そうそう、話が途中だったね。『むぎゅ』で遊馬さんは一度機嫌を直してくれたんだけど、そのあと、俺が余計なこと思い出しちゃって……。
「あのぅ、遊馬さん」
「ん?」
「寝る前におしり見せてください」
「あぁ……。っなんでだ!? 嫌に決まってるだろ」
「見るだけです。遊馬さんのおしり可愛いんです」
一所懸命に説得する。
「おしりなんて人に見せるところじゃない」
「遊馬さんのおしりは例外なんです。見る価値があるんです」
力を込めてうるうるしながら説得する。
もう遊馬さんは俺の涙から目が離せなくなってる。いつ零れ落ちるかって心配してくれてる。
「そんなに言われても……」
ぽろりと出た遊馬さんの優しさに飛びつく。
「右側のおしりだけでいいんです! こうやって四つん這いになって、右だけパンツをこう下ろしてくれれば」
くいっとパンツをずらして、おしりを見せてみる。ね? ちょっとだけですから。
「うーん」
「十秒! 十秒でいいです。お願いします!」
「はぁ。十秒だけだぞ」
やった! 渋々だけど遊馬さんが承諾してくれた。
もぞもぞしながらベッドの上で四つん這いになって、右手をウエストにかける。
「なあ、これ本当に意味あるのか? しろたは僕のおしりを見て何が楽しいんだ? しろたのおしりの方がよっぽど可愛いぞ」
「癒されるんです。ね、遊馬さん早く」
うーん、と訝しげな声をあげながらも、遊馬さんが右手を下ろす……!
「!!」
久しぶりだねほくろさん達!
小さなほくろが斜めに二つ、夜空の星みたいに輝いてる。
「会いたかったよー!」
「は!? あと五秒だぞ」
時間がない。俺のこの気持ちを伝えるにはどうしたらいいだろう。
ああ、ほくろのことで頭いっぱいで気づかなかったけど、遊馬さんのこの格好、けしからんな。
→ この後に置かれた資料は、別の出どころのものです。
(** A pod that was running is retried with backoff or dead-lettered. *)
Definition retry_running (p : Pod) : prog CpE unit :=
  deployment ← store (OpGetDeployment (Pod_DeploymentID p));
  let maxRetries := match deployment with inl d => Deployment_MaxRetries d | inr _ => 0%Z end in
  let newAttempt := Pod_Attempt p +64 1 in
  if (newAttempt <=? maxRetries)%Z then
    now ← time_now;
    let p' := pod_with_node EmptyString
                (pod_with_runafter (Prelude.Add now (backoff conv newAttempt)) (pod_with_attempt newAttempt p)) in
    err ← store (OpUpdatePod p');
    match err with
    | Some _ => Ret tt
    | None =>
        err ← store (OpTransitionPod (Pod_ID p) PodFailed "node heartbeat timeout");
        match err with
        | Some _ => Ret tt
        | None =>
            _ ← store (OpTransitionPod (Pod_ID p) PodRetrying EmptyString);
            _ ← store (OpTransitionPod (Pod_ID p) PodPending EmptyString);
            metric JobsFailed
        end
    end
  else
    err ← store (OpUpdatePod (pod_with_attempt newAttempt p));
    match err with
    | Some _ => Ret tt
    | None =>
        err ← store (OpTransitionPod (Pod_ID p) PodFailed "node heartbeat timeout");
        match err with
        | Some _ => Ret tt
        | None =>
            _ ← store (OpTransitionPod (Pod_ID p) PodDeadLetter "max retries exceeded after node failure");
            _ ← metric JobsFailed;
            metric JobsDeadLetter
        end
    end.

(** The loop body of [reschedulePodsFor]. *)
Definition reschedule_pod (p : Pod) : prog CpE unit :=
  match Pod_Status p with
  | PodScheduled => requeue_scheduled p
  | PodRunning => retry_running p
  | _ => Ret tt
  end.

Definition reschedulePodsFor (nodeID : string) : prog CpE unit :=
  '(pods, err) ← store (OpListPodsByNode nodeID);
  match err with
  | Some _ => Ret tt
  | None => for_each pods tt (fun p _ => reschedule_pod p)
  end.

Definition timed_out (now : Time) (n : Node) : bool :=
  (heartbeatTimeout <? Prelude.Sub now (Node_LastHeartbeatAt n))%Z.

(** The loop body of [detectUnhealthyNodes]; the result is the new
    [unhealthyCount]. *)
Definition detect_node (now : Time) (n : Node) (unhealthyCount : Z) : prog CpE Z :=
  let count := if bool_decide (Node_Status n = NodeUnhealthy) then (unhealthyCount + 1)%Z
               else unhealthyCount in
  if bool_decide (Node_Status n = NodeHealthy) && timed_out now n then
    err ← store (OpTransitionNode (Node_ID n) NodeUnhealthy);
    match err with
    | Some _ => Ret count
    | None => _ ← reschedulePodsFor (Node_ID n); Ret (count + 1)%Z
    end
  else if bool_decide (Node_Status n = NodeDraining) && timed_out now n then
    err ← store (OpTransitionNode (Node_ID n) NodeRemoved);
    match err with
    | Some _ => Ret count
    | None => _ ← reschedulePodsFor (Node_ID n); Ret count
    end
  else Ret count.

Definition detectUnhealthyNodes : prog CpE unit :=
  '(nodes, err) ← store OpListNodes;
  match err with
  | Some _ => Ret tt
  | None =>
      now ← time_now;
      count ← for_each nodes 0%Z (detect_node now);
      metric (UnhealthyWorkers count)
  end.

Definition Tick `{SliceSort} : prog CpE unit :=
  _ ← reconcileDeployments;
  _ ← detectUnhealthyNodes;
  metric ReconcilerIterations.
End Failures.

(** ** backoff *)

Lemma backoff_table conv :
  Forall (fun a => backoff conv a = Z.min (2 ^ a * Second) maxBackoff) (Z.of_nat <$> seq 0 34).
Proof. repeat constructor. Qed.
誠にけしからん。四つん這いになっておしりを片方だけ見せるとか、煽りすぎにも程があるぞ。
「三!」
よぉし届け俺の想い!
ちゅっ、ちゅっ、て、ほくろさんにキスをして……。
「ん"!?」
軽く歯を立てる程度に、おしりに噛みついちゃった。痕も残らないくらい軽く、ね。
「終了!」
ああ、おしりがしまわれちゃった。
「しろたは何をしたんだ?」
怪訝そうな顔で遊馬さんが聞く。
「遊馬さんのおしりに、キスしました。あとちょっと噛んじゃった。えへ」
「なぜわざわざおしりに」
「遊馬さんの右側のおしりには、ほくろがあるんです」
遊馬さんはきょとんとした。
「ほくろ」
「あ、でも、ただのほくろじゃないですよ? 健気なほくろです」
「健気なほくろ」
この、余りに呆気にとられると俺が言った言葉を繰り返しちゃう癖、遊馬さんの弱点突いたみたいで好き。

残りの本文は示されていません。